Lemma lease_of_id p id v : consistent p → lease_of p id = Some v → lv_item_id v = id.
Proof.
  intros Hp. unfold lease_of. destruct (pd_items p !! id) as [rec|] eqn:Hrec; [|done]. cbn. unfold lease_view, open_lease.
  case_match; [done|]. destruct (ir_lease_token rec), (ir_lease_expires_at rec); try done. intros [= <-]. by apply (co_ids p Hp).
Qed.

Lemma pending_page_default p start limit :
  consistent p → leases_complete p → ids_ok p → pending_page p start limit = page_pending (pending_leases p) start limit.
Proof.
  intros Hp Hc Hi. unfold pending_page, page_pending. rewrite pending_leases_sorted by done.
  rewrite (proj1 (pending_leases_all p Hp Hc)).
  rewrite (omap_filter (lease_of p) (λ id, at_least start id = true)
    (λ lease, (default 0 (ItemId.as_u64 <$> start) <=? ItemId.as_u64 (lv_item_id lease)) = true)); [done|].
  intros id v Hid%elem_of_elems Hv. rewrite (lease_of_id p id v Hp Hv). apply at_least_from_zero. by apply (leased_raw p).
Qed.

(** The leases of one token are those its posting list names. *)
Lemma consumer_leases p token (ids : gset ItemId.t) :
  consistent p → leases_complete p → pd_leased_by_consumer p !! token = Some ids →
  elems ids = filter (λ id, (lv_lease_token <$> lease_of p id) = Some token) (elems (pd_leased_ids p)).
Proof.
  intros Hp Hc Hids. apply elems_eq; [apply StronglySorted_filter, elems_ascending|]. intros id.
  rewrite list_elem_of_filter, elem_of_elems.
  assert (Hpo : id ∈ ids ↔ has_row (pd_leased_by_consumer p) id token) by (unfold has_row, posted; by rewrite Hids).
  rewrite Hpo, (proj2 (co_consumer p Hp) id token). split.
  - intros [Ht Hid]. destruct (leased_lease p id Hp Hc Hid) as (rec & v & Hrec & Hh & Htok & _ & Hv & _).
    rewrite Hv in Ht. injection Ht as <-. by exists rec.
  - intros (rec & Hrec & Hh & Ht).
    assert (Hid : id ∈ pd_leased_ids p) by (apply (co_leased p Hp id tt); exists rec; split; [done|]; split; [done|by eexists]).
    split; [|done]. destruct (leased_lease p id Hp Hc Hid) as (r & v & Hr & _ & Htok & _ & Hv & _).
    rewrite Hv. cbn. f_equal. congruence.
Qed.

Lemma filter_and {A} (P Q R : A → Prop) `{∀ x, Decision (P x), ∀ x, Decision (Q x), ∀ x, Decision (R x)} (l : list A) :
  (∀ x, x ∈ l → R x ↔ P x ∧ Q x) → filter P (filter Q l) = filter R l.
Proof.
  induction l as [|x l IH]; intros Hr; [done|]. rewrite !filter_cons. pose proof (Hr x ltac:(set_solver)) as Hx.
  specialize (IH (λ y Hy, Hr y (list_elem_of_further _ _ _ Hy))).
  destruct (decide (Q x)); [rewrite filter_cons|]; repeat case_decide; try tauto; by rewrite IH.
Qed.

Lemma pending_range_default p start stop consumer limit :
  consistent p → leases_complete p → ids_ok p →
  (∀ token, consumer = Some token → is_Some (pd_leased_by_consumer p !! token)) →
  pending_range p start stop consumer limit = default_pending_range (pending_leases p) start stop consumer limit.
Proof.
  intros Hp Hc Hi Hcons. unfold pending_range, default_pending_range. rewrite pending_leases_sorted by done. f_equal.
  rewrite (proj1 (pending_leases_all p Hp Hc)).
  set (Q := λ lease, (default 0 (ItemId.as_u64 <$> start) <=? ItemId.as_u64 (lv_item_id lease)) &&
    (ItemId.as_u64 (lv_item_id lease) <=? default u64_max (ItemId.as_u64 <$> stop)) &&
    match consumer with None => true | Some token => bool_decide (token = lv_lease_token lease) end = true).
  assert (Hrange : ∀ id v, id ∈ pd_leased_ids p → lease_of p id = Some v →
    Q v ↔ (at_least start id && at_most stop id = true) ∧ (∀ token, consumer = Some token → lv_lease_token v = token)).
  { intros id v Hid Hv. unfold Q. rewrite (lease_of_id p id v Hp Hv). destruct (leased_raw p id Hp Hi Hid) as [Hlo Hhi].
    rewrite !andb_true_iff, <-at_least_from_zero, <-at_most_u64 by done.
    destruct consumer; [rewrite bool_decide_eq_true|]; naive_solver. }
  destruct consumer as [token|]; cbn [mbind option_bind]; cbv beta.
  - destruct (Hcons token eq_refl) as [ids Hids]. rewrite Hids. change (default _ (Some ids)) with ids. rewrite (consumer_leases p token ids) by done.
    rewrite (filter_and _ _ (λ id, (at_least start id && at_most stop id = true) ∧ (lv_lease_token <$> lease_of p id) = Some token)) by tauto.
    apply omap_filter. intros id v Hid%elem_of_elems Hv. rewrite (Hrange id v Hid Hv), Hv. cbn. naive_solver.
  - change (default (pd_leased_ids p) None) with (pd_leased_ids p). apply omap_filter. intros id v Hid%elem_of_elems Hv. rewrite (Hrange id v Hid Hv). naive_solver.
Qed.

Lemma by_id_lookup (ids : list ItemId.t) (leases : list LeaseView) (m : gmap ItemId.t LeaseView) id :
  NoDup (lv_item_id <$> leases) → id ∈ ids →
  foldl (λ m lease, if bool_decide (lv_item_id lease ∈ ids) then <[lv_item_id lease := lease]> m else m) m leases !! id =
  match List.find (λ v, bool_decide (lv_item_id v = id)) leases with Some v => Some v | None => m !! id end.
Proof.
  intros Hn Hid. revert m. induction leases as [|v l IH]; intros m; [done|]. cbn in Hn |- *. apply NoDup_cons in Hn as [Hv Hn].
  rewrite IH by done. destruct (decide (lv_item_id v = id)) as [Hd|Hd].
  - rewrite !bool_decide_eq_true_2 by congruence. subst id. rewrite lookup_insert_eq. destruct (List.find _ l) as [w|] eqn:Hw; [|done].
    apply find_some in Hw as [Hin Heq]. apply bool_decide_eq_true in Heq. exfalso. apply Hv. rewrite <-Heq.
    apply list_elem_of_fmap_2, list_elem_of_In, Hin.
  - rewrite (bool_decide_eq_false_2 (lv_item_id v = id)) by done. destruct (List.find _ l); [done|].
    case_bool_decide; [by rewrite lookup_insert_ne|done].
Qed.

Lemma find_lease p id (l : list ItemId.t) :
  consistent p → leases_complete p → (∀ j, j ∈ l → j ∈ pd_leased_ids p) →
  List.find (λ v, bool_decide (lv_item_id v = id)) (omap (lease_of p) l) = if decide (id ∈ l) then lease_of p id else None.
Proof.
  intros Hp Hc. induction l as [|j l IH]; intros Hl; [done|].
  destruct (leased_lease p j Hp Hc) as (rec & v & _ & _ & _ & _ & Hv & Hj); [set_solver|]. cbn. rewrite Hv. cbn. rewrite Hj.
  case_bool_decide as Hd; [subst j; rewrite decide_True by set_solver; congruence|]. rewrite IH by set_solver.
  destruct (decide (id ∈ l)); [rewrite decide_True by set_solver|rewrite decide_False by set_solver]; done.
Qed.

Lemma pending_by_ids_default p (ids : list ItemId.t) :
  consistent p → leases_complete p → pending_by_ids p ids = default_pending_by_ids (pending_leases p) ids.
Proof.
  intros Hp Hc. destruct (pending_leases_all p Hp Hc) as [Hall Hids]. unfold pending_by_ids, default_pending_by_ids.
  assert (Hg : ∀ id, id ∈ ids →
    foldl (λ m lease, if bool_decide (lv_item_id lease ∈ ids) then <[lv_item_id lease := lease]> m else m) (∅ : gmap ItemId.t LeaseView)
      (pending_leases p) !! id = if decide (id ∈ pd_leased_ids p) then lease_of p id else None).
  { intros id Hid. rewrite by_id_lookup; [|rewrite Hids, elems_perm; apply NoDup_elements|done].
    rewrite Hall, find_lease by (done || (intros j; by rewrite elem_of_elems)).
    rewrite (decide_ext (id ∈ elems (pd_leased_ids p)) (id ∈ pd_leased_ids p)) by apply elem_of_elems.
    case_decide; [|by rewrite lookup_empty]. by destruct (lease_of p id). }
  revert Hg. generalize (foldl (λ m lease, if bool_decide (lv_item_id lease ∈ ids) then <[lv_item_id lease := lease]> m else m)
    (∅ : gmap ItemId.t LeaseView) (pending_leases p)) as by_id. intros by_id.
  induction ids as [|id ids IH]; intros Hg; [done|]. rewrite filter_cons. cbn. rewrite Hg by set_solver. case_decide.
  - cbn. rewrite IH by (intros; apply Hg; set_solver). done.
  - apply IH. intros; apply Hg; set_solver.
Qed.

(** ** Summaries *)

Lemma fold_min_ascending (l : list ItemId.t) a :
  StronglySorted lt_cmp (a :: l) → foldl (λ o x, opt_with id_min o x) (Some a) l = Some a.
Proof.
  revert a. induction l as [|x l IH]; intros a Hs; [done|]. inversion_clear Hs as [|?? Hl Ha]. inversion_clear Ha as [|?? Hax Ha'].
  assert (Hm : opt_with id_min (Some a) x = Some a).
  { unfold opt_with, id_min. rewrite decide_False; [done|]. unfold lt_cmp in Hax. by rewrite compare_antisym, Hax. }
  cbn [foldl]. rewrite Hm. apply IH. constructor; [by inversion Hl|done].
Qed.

- - -

EXERCISE DIRECTIONS: Only lines with the string "stop" belong in the answer; copy each of them from the listing.

SOLUTION FOR THIS TASK:
Lemma pending_range_default p start stop consumer limit :
  pending_range p start stop consumer limit = default_pending_range (pending_leases p) start stop consumer limit.
    (ItemId.as_u64 (lv_item_id lease) <=? default u64_max (ItemId.as_u64 <$> stop)) &&
    Q v ↔ (at_least start id && at_most stop id = true) ∧ (∀ token, consumer = Some token → lv_lease_token v = token)).
    rewrite (filter_and _ _ (λ id, (at_least start id && at_most stop id = true) ∧ (lv_lease_token <$> lease_of p id) = Some token)) by tauto.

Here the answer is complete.